(Try it)
The lines wanted are those in the data below that include "fails".

(Data for the task)
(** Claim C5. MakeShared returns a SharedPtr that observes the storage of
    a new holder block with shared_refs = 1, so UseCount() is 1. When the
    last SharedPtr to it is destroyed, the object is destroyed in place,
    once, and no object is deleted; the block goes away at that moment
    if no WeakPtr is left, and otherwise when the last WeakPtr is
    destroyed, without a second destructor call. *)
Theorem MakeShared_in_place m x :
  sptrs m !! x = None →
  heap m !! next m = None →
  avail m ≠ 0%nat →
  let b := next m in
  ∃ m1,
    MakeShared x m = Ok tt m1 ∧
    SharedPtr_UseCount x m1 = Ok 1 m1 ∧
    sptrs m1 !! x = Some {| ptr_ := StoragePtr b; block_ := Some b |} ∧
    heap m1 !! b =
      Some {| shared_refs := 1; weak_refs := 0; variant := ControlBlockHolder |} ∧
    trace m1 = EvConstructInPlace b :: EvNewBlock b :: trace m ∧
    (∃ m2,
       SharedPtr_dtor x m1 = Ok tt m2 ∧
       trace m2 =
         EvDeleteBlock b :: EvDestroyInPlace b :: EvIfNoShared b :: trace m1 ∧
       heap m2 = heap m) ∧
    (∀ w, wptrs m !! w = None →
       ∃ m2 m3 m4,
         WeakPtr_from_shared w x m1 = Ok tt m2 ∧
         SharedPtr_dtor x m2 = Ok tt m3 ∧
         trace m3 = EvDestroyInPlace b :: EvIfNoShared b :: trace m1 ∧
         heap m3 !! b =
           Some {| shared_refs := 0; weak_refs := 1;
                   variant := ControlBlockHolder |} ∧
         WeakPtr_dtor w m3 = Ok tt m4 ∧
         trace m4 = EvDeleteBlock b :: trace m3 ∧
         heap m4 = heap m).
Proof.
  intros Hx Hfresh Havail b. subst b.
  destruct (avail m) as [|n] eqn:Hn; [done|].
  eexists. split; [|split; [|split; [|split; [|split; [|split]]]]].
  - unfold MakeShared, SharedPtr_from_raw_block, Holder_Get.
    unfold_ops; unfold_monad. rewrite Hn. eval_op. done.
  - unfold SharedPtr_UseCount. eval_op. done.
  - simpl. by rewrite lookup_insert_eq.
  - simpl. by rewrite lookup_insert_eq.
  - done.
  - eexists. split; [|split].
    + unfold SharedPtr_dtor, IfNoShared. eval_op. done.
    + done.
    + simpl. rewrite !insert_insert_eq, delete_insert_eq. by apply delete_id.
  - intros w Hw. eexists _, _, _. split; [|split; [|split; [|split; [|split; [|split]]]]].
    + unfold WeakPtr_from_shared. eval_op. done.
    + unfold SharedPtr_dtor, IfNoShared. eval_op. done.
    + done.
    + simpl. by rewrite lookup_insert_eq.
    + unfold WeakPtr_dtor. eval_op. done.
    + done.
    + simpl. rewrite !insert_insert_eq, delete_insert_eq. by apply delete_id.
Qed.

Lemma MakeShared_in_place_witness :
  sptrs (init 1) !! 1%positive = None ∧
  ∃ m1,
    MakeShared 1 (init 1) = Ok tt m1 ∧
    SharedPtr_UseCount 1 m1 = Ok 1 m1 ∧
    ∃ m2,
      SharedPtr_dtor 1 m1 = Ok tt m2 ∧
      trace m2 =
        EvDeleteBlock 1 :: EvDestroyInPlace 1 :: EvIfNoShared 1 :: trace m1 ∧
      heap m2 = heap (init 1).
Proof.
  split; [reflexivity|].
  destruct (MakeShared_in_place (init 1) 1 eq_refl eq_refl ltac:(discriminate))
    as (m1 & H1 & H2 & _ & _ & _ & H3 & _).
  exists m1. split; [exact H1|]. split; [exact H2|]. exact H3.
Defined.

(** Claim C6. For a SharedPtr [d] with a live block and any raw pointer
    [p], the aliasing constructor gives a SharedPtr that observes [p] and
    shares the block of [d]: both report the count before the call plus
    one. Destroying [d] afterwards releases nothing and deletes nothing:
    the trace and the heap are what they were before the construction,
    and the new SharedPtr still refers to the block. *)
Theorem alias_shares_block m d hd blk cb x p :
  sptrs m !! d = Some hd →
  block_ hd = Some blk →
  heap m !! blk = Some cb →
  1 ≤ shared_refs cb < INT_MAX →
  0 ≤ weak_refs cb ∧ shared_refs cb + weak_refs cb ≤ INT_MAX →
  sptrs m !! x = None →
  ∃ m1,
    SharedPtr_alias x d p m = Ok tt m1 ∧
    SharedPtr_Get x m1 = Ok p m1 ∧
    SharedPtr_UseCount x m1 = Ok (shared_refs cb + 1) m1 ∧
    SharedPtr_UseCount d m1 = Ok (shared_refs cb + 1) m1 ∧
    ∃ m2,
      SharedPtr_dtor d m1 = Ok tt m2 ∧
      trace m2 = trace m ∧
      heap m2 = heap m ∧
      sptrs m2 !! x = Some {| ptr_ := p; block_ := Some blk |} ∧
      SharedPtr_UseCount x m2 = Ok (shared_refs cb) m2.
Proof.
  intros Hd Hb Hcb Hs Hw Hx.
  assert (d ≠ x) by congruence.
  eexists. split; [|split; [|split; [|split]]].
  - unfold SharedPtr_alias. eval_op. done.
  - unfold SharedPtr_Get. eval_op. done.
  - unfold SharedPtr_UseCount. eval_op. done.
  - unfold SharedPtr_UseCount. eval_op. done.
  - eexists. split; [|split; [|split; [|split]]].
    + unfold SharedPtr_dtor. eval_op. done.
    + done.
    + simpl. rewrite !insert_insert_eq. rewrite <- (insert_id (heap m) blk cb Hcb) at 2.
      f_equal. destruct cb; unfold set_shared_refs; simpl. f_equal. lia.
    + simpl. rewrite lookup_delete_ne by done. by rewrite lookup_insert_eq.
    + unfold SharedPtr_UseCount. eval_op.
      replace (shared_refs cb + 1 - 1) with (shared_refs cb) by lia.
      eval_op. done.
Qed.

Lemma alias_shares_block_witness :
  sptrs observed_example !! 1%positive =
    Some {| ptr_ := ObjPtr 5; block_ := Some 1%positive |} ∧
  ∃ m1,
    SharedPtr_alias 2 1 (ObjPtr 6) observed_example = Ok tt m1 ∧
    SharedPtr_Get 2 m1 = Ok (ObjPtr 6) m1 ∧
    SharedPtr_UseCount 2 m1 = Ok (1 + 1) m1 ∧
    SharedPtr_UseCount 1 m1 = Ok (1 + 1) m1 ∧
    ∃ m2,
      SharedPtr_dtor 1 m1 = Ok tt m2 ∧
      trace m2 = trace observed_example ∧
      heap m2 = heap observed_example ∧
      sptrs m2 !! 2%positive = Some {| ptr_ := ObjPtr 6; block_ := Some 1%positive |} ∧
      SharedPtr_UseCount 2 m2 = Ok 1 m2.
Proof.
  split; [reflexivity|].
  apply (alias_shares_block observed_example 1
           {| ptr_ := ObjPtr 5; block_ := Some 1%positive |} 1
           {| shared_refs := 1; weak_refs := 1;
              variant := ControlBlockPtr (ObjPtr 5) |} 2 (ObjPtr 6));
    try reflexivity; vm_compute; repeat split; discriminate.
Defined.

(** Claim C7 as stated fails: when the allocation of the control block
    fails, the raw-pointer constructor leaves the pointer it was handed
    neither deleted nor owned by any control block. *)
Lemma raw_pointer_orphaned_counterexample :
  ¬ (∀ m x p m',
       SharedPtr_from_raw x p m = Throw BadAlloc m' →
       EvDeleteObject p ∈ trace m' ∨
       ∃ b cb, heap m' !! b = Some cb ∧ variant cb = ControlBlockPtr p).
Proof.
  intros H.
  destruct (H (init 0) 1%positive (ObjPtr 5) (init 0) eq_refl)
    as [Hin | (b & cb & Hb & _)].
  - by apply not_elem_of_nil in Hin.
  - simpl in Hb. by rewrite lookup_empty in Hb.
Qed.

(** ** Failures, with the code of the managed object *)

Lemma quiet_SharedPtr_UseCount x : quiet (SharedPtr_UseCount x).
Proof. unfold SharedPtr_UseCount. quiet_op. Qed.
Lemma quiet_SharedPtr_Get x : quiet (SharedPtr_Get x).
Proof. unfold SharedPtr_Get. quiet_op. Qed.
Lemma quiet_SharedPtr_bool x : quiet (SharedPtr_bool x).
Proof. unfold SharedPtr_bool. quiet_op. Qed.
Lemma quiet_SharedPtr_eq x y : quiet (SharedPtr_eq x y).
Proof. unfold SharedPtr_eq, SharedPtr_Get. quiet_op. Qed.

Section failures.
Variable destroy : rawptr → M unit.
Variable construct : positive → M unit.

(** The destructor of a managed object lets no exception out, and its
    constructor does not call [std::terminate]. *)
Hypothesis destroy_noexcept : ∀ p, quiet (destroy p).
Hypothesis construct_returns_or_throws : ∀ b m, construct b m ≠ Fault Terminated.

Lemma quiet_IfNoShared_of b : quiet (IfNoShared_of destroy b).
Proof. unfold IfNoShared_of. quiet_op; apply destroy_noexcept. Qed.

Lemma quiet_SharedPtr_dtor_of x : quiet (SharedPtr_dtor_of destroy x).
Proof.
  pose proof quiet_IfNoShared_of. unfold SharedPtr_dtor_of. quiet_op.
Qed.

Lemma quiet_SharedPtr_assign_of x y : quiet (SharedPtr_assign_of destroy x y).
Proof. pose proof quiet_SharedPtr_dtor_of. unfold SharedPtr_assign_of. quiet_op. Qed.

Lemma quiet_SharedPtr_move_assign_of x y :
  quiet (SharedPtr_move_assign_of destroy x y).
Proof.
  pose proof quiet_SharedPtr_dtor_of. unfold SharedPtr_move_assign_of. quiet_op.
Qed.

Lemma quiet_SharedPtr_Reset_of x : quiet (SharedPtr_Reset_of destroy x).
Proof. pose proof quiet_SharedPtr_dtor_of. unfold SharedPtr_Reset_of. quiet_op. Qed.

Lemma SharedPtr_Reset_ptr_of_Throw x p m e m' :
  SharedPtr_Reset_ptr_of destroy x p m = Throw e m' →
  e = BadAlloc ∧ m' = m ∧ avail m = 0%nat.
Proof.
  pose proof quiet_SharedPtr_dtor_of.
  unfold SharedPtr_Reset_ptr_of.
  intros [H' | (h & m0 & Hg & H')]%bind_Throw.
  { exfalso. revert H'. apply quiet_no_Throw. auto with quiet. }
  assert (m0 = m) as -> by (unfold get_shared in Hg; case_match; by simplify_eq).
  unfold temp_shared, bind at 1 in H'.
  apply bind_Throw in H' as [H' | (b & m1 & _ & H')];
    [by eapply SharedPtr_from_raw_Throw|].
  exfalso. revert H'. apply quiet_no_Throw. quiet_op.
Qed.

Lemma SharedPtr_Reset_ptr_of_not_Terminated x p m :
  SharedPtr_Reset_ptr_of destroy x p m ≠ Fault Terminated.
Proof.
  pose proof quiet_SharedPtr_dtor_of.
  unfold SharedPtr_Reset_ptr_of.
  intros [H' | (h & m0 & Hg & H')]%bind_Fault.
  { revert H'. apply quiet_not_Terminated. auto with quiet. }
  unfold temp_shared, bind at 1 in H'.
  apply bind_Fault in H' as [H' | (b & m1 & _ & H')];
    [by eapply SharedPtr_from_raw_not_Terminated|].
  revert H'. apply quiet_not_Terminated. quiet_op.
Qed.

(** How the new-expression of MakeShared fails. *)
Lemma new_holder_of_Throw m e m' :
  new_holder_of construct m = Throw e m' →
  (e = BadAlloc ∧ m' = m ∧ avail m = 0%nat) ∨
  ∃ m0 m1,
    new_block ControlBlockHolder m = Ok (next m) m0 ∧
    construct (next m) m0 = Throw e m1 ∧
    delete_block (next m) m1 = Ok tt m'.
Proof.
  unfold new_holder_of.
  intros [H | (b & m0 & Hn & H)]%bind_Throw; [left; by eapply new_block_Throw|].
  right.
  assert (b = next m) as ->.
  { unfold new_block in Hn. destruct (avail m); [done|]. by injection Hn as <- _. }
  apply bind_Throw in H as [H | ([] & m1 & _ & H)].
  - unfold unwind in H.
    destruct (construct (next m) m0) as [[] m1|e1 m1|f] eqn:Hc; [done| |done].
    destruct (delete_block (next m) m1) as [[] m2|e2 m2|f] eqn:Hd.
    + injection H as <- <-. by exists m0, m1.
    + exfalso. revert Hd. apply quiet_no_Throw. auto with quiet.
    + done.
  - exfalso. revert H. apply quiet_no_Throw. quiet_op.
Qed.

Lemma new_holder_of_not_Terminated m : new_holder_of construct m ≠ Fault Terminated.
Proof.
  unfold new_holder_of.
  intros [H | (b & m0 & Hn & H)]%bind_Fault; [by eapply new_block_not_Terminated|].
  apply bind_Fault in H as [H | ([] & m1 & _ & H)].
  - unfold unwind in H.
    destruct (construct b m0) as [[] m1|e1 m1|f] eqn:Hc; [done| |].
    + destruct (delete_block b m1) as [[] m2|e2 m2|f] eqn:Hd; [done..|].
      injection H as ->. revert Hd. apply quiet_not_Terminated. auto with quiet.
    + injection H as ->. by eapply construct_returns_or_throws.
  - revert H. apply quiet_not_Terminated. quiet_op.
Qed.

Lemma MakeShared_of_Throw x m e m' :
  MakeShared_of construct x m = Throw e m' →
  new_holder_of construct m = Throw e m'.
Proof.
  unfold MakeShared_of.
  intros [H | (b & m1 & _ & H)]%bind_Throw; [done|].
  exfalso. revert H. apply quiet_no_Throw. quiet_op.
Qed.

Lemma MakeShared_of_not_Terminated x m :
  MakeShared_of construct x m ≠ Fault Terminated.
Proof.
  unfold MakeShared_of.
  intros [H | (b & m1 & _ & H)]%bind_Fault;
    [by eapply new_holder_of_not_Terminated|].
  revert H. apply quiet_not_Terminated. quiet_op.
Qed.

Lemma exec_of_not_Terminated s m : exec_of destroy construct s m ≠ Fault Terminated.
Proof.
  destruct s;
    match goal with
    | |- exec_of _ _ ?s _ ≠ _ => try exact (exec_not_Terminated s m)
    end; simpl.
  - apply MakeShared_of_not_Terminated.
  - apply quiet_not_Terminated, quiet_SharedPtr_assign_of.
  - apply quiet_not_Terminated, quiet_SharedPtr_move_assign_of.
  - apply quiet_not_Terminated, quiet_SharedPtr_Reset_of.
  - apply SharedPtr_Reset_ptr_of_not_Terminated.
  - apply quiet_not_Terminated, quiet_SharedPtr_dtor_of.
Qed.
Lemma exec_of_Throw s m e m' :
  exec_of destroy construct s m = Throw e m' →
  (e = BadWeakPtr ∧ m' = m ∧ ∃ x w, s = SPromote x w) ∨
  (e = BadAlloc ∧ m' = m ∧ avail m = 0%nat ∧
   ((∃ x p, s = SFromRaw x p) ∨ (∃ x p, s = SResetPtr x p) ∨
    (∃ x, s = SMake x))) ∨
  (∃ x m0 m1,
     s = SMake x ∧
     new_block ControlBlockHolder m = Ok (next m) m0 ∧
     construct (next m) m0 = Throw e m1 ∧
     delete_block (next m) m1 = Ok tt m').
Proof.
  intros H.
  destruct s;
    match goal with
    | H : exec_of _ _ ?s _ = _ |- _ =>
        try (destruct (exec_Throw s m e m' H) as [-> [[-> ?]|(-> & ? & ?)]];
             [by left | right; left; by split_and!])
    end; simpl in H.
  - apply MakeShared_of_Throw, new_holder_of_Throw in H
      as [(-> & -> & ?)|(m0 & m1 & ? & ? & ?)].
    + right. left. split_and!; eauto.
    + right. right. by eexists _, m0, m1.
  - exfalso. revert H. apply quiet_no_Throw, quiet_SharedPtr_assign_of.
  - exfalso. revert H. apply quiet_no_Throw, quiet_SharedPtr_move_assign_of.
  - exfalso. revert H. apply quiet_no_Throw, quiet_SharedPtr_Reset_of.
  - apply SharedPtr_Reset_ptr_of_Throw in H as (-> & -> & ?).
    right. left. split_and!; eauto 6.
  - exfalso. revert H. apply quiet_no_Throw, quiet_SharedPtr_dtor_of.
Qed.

(Answer to this problem)
(** Claim C7 as stated fails: when the allocation of the control block
    fails, the raw-pointer constructor leaves the pointer it was handed
(** How the new-expression of MakeShared fails. *)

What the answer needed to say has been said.